The essential principle here is not about the amount of savings, but the habits of being able to delay gratification, live frugally and don’t spend your future money. Once you can live for less, and lead a simple lifestyle, you will realise how rich you can be! In my opinion, you have more choices than those who can only accept the best option. For instance, if you are used to living large, during your vacation, you might not enjoy when you stay in a hotel less than 5-star ratings. But if your tolerance is high, you have a vast range of accommodation choices, and it doesn’t affect your level of enjoyment even if you stay at cheaper places.

So the first number, 30% saving rate. Adhering to that, you will have a fine retirement. It is like how my parents made it. My father was the sole breadwinner, and he retired at age 45. He didn’t have millions in the bank, but he is debt-free, owning a small house and a usable car. Now they stay at Sungai Petani, Kedah and spend less than RM1000 a month.  Although my siblings and I continue to pay them allowances each month, they had never asked any money from us right from the beginning. I am pretty sure that they don’t even need our subsidy to survive.

However, if you want to retire comfortably, and live a good lifestyle, you will need the second number.

The Second Magic Number: 10%

It is about the investment return. You need to know how to invest with a double-digit return, 10% or more, whether in properties, stocks, or businesses. The earlier you know how to do this, you will have much better chance to retire early, with a good lifestyle.

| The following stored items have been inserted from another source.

Definition plain_client : M (Conn plainState) unit :=
  let sec := plainSecurity in
  c ← mget;
  wrapE "security/plain: could not send HELLO to server"
    (Conn_SendCmd sec CmdHello (plain_hello (pl_user (c_sec c)) (pl_pass (c_sec c))));;
  cmd ← wrapE "security/plain: could not receive WELCOME from server" (Conn_RecvCmd sec maxAlloc);
  if negb (beq (Name cmd) CmdWelcome) then
    ignore (Conn_SendCmd sec CmdError (gs "invalid command"));;
    mfail (Errorf "security/plain: expected a WELCOME command from server")
  else
    raw ← plain_marshal (gs "internal error");
    wrapE "security/plain: could not send INITIATE to server" (Conn_SendCmd sec CmdInitiate raw);;
    cmd ← wrapE "security/plain: could not receive READY from server" (Conn_RecvCmd sec maxAlloc);
    if negb (beq (Name cmd) CmdReady) then
      ignore (Conn_SendCmd sec CmdError (gs "invalid command"));;
      mfail (Errorf "security/plain: expected a READY command from server")
    else
      wrapE "security/plain: could not unmarshal peer metadata"
        (on_peerMeta (Metadata_UnmarshalZMTP toTitle (Body cmd) (spare (Body cmd))));;
      mupd (set_sec (mkPlain [] [])).

Definition plain_Handshake (server : bool) : M (Conn plainState) unit :=
  if server then plain_server else plain_client.
End mechanisms.

(** ** Lemmas: greetings *)

(** The greeting a connection sends for a mechanism. *)
Definition greeting_wire (kind : bytes) : bytes :=
  greeting_marshal (mkGreeting sigHeader sigFooter defaultVersion (go_copy (replicate 20 x00) kind) x00).

(** Mechanism names that survive the NUL padding of the greeting. *)
Definition mech_name (kind : bytes) : Prop :=
  len kind <= 20 ∧ Forall (fun b => b ≠ x00) kind.

Lemma mech_copy kind :
  mech_name kind →
  length (go_copy (replicate 20 x00) kind) = 20%nat ∧
  asString (go_copy (replicate 20 x00) kind) = kind.
Proof.
  intros [Hl Hz]. unfold go_copy, len in *.
  rewrite length_app, length_take, length_drop, length_replicate. split; [lia|].
  rewrite take_ge by lia. rewrite drop_replicate. by apply asString_pad.
Qed.
Section handshake.
Context (N : nacl).
Context (toTitle ToLower : bytes → bytes).
Context (range : Metadata → list (bytes * bytes)) (room : bytes → nat).
Context (spare : bytes → bytes).
(** [conn.SendCmd] and [conn.RecvCmd]. *)
Context (SendCmd : bytes → bytes → M (Conn Security) unit) (RecvCmd : M (Conn Security) Cmd).

#[local] Abbreviation MC := (M (Conn Security)).

(** The mechanism of the connection. *)
Definition cv_get : MC Security := c ← mget; mret (c_sec c).
Definition cv_upd (f : Security → Security) : MC unit := mupd (fun c => set_sec (f (c_sec c)) c).

Definition cv_metadata : MC bytes :=
  c ← mget;
  wrapE "curve: could not serialize metadata" (lift (Metadata_MarshalZMTP toTitle ToLower range room (c_Meta c))).

Definition cv_peerMeta (metadata : bytes) : MC unit :=
  wrapE "curve: could not unmarshal peer metadata"
    (on_peerMeta (Metadata_UnmarshalZMTP toTitle metadata (spare metadata))).

Definition sendHello : MC unit :=
  s ← cv_get;
  ct ← nonnil (cv_clientTransient s);
  body ← lift (hello_body N s ct);
  SendCmd CmdHello body.

(** The box at the end of the body is not opened. *)
Definition recvHello : MC unit :=
  cmd ← wrapE "curve: could not receive HELLO" RecvCmd;
  let body := Body cmd in
  if negb (beq (Name cmd) CmdHello) then mfail (Errorf "curve: expected HELLO")
  else if decide (len body ≠ HelloBodySize) then mfail (Errorf "curve: invalid HELLO body size")
  else if negb (all_zero (take 64 body)) then mfail (Errorf "curve: invalid HELLO signature")
  else
    cv_upd (SetClientTransient (Some (mkKeyPair (fixed 32 (take 32 (drop 64 body))) (replicate 32 x00))));;
    if negb (all_zero (take 64 (drop 96 body))) then mfail (Errorf "curve: invalid HELLO padding")
    else
      let signatureBoxTruncated := take 40 (drop 160 body) in
      if decide (len signatureBoxTruncated ≠ 40) then mfail (Errorf "curve: invalid signature box size")
      else mret tt.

For example, if you have RM1 million now, and you only generate 3% return like in the Fixed Deposit, that’s just RM2,500/month. But if you can do 12%, that’s RM10k a month. RM2.5k versus RM10k is a big leap.

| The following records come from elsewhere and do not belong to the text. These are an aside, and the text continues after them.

(* ===== verification/Deadline.v ===== *)
(** * Deadline: sending with a deadline (src/protocol_msgio.go,
    src/internal/errgroup/errgroup.go, [Send] and [SendMulti] of
    src/core_socket.go)

    The multi-writer starts a goroutine per connection, each through the error
    group, whose functions return early when the context of the call is done;
    the goroutine that writes to the connection goes on. A connection has no
    lock of its own: [send] makes one [Write] for the header of a frame and one
    for its body. Here the writer is the step relation of those goroutines, over
    connections whose mechanism does not encrypt and which take all writes. *)

From Stdlib Require Import Strings.Byte ZArith Lia.
From stdpp Require Import base strings numbers gmap relations list.
From S2P Require Import Prelude Zmtp Conn ConnFacts.

#[local] Open Scope Z_scope.
#[local] Set Default Goal Selector "!".

(** ** The semaphore *)

(** [sem_ready]: the channel is closed. *)
Record semaphore : Type := mkSem { sem_ready : bool }.
Definition newSemaphore : semaphore := mkSem false.

(** A receive from the closed channel is ready and not [ok]; nothing is ever
    sent, so otherwise the default closes it. *)
Definition sem_enable (s : semaphore) : semaphore := if sem_ready s then s else mkSem true.

(** Whether [lock] returns. *)
Definition sem_lock (done : bool) (s : semaphore) : bool := done || sem_ready s.

(** ** What a call writes *)

(** The [Write] calls of [SendMsg] on a connection that does not encrypt. *)
Fixpoint frame_writes (frames : list bytes) : list bytes :=
  match frames with
  | [] => []
  | f :: rest =>
      frame_header (wire_flag (match rest with [] => false | _ => true end) false (len f)) (len f) ::
      (if decide (f = []) then [] else [f]) ++ frame_writes rest
  end.

(** [sendMulti] makes one. *)
Definition SendMsg_writes (msg : Msg) : list bytes :=
  if multipart msg then [msg_wire false (Frames msg)] else frame_writes (Frames msg).

Lemma concat_frame_writes frames : concat (frame_writes frames) = msg_wire false frames.
Proof.
  induction frames as [|f frames IH]; [done|]. cbn [frame_writes msg_wire concat]. unfold frame_wire.
  rewrite <- app_assoc. f_equal. rewrite concat_app, IH. f_equal. case_decide as H; [by rewrite H|]. cbn. apply app_nil_r.
Qed.

Lemma concat_writes msg : concat (SendMsg_writes msg) = msg_wire false (Frames msg).
Proof. unfold SendMsg_writes. destruct (multipart msg); [apply app_nil_r|apply concat_frame_writes]. Qed.

(** They are what [SendMsg] writes. *)
Lemma SendMsg_writes_spec {SS} (sec : secops SS) `{!Transparent sec} msg (c : Conn SS) :
  writable c → c_closed c = false → Conn_SendMsg sec msg c = (Ret tt, wrote (concat (SendMsg_writes msg)) c).
Proof.
  intros Hw Hc. rewrite concat_writes. unfold Conn_SendMsg. mstep reflexivity. unfold Conn_Closed. rewrite Hc.
  destruct (multipart msg); [|by apply SendMsg_loop_wire].
  unfold Conn_sendMulti. destruct (sendMulti_buffers_wire sec (Frames msg) c) as (bufs & Hb & Hcat).
  mstep exact Hb. rewrite Hcat. by apply checked_write.
Qed.

(** ** The goroutines *)

(** A function of the group: before its first look at the context, waiting for
    the call it has started, or returned. *)
Inductive slot : Type := WStart | WRun | WRet (err : option error).

(** The [write] that holds the mutex; [dc_done]: its context is done. *)
Record wcall : Type := mkWcall { dc_id : nat; dc_msg : Msg; dc_done : bool; dc_slots : list (nat * slot) }.
(* ===== verification/CoreSocket.v ===== *)
(** * CoreSocket: the generic socket and SUB (src/core_socket.go,
    src/socket_sub.go, the options of src/socket_pub.go)

    A socket owns a list of connections and hands them to a pool of readers
    and a pool of writers (the interfaces [rpool] and [wpool]); connections
    that close are queued for the reaper, which takes them out again. The
    heartbeat manager is a goroutine with state of its own that receives
    updates through a channel of ten.

    Dialing and accepting give new connections to [addConn]; they and automatic
    reconnection are in SocketDial. [newUUID] and the address of the peer are
    parameters, clock readings are arguments. *)

From Stdlib Require Import Strings.Byte ZArith Lia.
From stdpp Require Import base strings numbers gmap list sorting.
From S2P Require Import Prelude Zmtp Conn ConnFacts Sockets PubSub.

The standard advice I hear from financial advisers is to stay conservative with your retirement fund and keep it in stable investments like fixed income funds, bond funds, EPF, Amanah Saham, etc. I think there is a flaw in this common advice because even for retirees, they are investing for the long term too. They might need to spend 3-5% of their net worth in the next 12 months, and that can be kept in stable funds. But how about the rest? Retirees do hope to have their money lasting as long as possible. So the investment horizon is also long term.

It is how one of my wife’s relatives did it. The couple is living in Batu Pahat because they own a few parcel of palm oil plantations there. The lands are generating excellent profit that funds their travel overseas several times each year. If they sell everything and put the millions in Fixed Deposit, I doubt that they would continue to go for exotic vacations and to buy branded handbags.

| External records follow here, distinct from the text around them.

Lemma sock_ok_add now uuid p st k x :
  p ∉ sk_conns k → p ∈ dom st → sock_ok st k x →
  let '(_, (st', (k', x'))) := socket_addConn sec RemoteAddr now uuid p (st, (k, x)) in
  sock_ok st' k' x' ∧ sk_conns k' = sk_conns k ++ [p] ∧ dom st' = dom st.
Proof.
  intros Hp [c Hc]%elem_of_dom Hok. pose proof Hok as [H1 H2 H3 H4 H5]. unfold socket_addConn.
  assert (Hpl : p ∉ (list_to_set (sk_conns k) : gset cptr)) by (by rewrite elem_of_list_to_set).
  rewrite (M_bind_ret _ _ _ _ _ (conn_upd p _ st (k, x) c Hc)).
  erewrite (M_bind_ret (upd_sck _)); [|reflexivity].
  destruct (updateHeartbeat_eq heartbeatConnected (RemoteAddr p) now (<[p := set_heartbeat (Some []) c]> st)
    (set_conns (sk_conns k ++ [p]) k) x) as (k1 & Hu & Hk1 & _). rewrite (M_bind_ret _ _ _ _ _ Hu). cbn in Hk1.
  set (st1 := <[p := _]> st).
  rewrite (M_bind_ret _ _ _ _ _ (conn_upd p _ st1 (k1, x) _ (lookup_insert_eq _ _ _))). set (st2 := <[p := _]> st1).
  destruct (pl_wadd st2 x p H2) as (x1 & Hw & Hok1 & Ew & Er); [by rewrite H3|].
  rewrite (M_bind_ret _ _ _ _ _ (on_pool_eq _ st2 k1 x _ _ _ Hw)).
  destruct (pl_radd st2 x1 p Hok1) as (x2 & Hr & Hok2 & Ew2 & Er2); [rewrite Er; set_solver|].
  rewrite (M_bind_ret _ _ _ _ _ (on_pool_eq _ st2 k1 x1 _ _ _ Hr)).
  destruct (lists_add _ p H1 Hpl) as [Hnd Hset].
  assert (Hok' : sock_ok st2 k1 x2).
  { split; rewrite ?Hk1; [done|done|by rewrite Ew2, Ew, H3, Hset| |].
    - rewrite Hset. set_solver.
    - rewrite Hset. unfold st2, st1. rewrite !dom_insert_L. set_solver. }
  assert (Hd2 : dom st2 = dom st) by (unfold st2, st1; rewrite !dom_insert_L; apply elem_of_dom_2 in Hc; set_solver).
  erewrite (M_bind_ret sck); [|reflexivity]. destruct (sk_topics k1) as [T|]; [|done].
  pose proof (steps_subscriptions p (sorted_keys T) st2 (k1, x2)) as Hs.
  pose proof (sock_ok_same (send_subscriptions sec p (sorted_keys T)) st2 k1 x2 (steps_subscriptions _ _) Hok') as Hsame.
  destruct (send_subscriptions sec p (sorted_keys T) (st2, (k1, x2))) as [r [st3 [k3 x3]]]. destruct Hs as [Hd [Ek _]]. cbn in Ek.
  split; [done|]. split; congruence.
Qed.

So there you go, two numbers to remember:

30% saving rate – put aside 30% of the money you make for long-term savings and investment

10% investment return or higher. If you don’t know how to achieve that, better start learning now.


Personal finance author and trainer

    4 replies to "Two Magic Numbers for Comfortable Retirement"

    • Alex Yeap

      Hi KC,
      For the 10% investment return, can I use the example below?
      1) 5% return (average) from EPF
      2) another 5% return as based on my own dividend stocks investing
      As based on above, can I combine both EPF + my own stock investing as 10% in total? Is this assumption correct to meet the second criteria?

      • KCLau

        Hi Alex,
        No, that’s not the way.
        Your EPF and stocks have to separately provide 10% return to make the entire portfolio producing 10% return.

    • BC

      Thanks for a good write-up. The theory/ concept is fine. The problem is how to actually get 10% returns. FDs are safe and can give returns of around 3.5% to 4%. Bonds may give 5% to 6%. Unit trusts is much a hit and miss. Some banks come up with portfolios that targets to give a certain amount of returns. I have found that these are generally not delivering. The standard response given then is that unit trust investments are for the long term. It seems that the marketed rate of returns is akan datang where no one knows. Could you share some tangible ideas on how to get 10% returns. I think this will be very helpful. Thank you.

      • KCLau

        To achieve >10% return per annum, you will need to learn how to invest directly in business, stocks and properties.